(Stored items)

####################

Lemma final_open x c : final x -> open_objects dom x = inr c ->
  (snapshot_generation c !=? record_generation r) || (snapshot_selected_slot c !=? slot) = false ->
  ~ no_digest /\ c = installs slot r.
Proof.
  intros [[_ Ha]|[Hz [Hi _]]] Ho Hg; bool_to_prop; [by destruct (after_older x c Ha Ho)|].
  split; [done|]. congruence.
Qed.

Lemma final_mismatch x c : final x -> open_objects dom x = inr c ->
  (snapshot_generation c !=? record_generation r) || (snapshot_selected_slot c !=? slot) = true -> no_digest.
Proof.
  intros [[? _]|[Hz [Hi _]]] Ho Hg; [done|]. exfalso. rewrite Hi in Ho. injection Ho as <-.
  cbn in Hg. by rewrite !Z.eqb_refl in Hg.
Qed.

Lemma install_triple :
  triple (all_media before) (commit_record j slot r)
    (fun c w => c = installs slot r /\ ~ no_digest /\ all_media installed w) commit_error.
Proof.
  unfold commit_record. fold record. change (mkSelector slot (record_generation r) (record_domain r)
    (record_identity record)) with (selector_for slot r). fold selector.
  eapply triple_bind; [apply write_record_triple|cbn beta; intros []].
  eapply triple_bind; [apply flush_record_triple|cbn beta; intros []].
  eapply triple_bind.
  { apply (read_triple p j Hj); [apply media_steady|apply record_name|].
    intros st w Hio Hw. split; [|by left]. eapply media_impl, Hw. intros x [Hx _]. by apply earlier_outcome. }
  intros readback.
  eapply triple_bind; [apply (triple_leave_if _ (all_media (fun x => before x /\ record_at x slot = record)))
    |cbn beta; intros []].
  { by intros w [Hw _]. }
  { intros w [Hw ->] Hne. exfalso. pose proof (all_media_now p j _ w Hw) as [_ Hrec]. fold dom in Hne, Hrec.
    change (object_at (content w dom) RIBON_PROTECTED_STATE_OBJECT_RECORD slot) with
      (record_at (content w dom) slot) in Hne. rewrite Hrec, bytes_equal_refl in Hne. done. }
  eapply triple_bind; [apply write_selector_triple|cbn beta; intros []].
  eapply triple_bind; [apply flush_selector_triple|cbn beta; intros []].
  eapply triple_bind.
  { apply (open_triple p j Hj); [apply media_steady|..].
    - intros st w Hio Hw. split; [|by left]. eapply media_impl, Hw. apply final_outcome.
    - intros st w Hw Hbad. split; [eapply media_impl, Hw; apply final_outcome|].
      pose proof (all_media_now p j _ w Hw) as [[? _]|[_ [Hi _]]]; [by right|]. fold dom in Hbad, Hi. congruence. }
  intros c. cbn beta.
  eapply triple_bind; [apply (triple_leave_if _ (fun w => c = installs slot r /\ ~ no_digest /\ all_media installed w))
    |cbn beta; intros []].
  - intros w [Hw Ho] Hg. pose proof (all_media_now p j _ w Hw) as Hf.
    destruct (final_open _ _ Hf Ho Hg) as [Hz ->]. split_and!; [done..|].
    eapply media_impl, Hw. intros x [[? _]|[_ ?]]; [done|done].
  - intros w [Hw Ho] Hg. pose proof (all_media_now p j _ w Hw) as Hf.
    split; [eapply media_impl, Hw; apply final_outcome|right]. by eapply final_mismatch.
  - by apply triple_ret.
Qed.
End Record.
End Commit.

####################

_Exercise objective_.
Looking back over the data above, restate word for word the lines that begin at the line with "unfold commit_record. fold" and end at the line with "eapply triple_bind; [apply write_selector_triple|cbn", inclusive.

_Result for this exercise_.
  unfold commit_record. fold record. change (mkSelector slot (record_generation r) (record_domain r)
    (record_identity record)) with (selector_for slot r). fold selector.
  eapply triple_bind; [apply write_record_triple|cbn beta; intros []].
  eapply triple_bind; [apply flush_record_triple|cbn beta; intros []].
  eapply triple_bind.
  { apply (read_triple p j Hj); [apply media_steady|apply record_name|].
    intros st w Hio Hw. split; [|by left]. eapply media_impl, Hw. intros x [Hx _]. by apply earlier_outcome. }
  intros readback.
  eapply triple_bind; [apply (triple_leave_if _ (all_media (fun x => before x /\ record_at x slot = record)))
    |cbn beta; intros []].
  { by intros w [Hw _]. }
  { intros w [Hw ->] Hne. exfalso. pose proof (all_media_now p j _ w Hw) as [_ Hrec]. fold dom in Hne, Hrec.
    change (object_at (content w dom) RIBON_PROTECTED_STATE_OBJECT_RECORD slot) with
      (record_at (content w dom) slot) in Hne. rewrite Hrec, bytes_equal_refl in Hne. done. }
  eapply triple_bind; [apply write_selector_triple|cbn beta; intros []].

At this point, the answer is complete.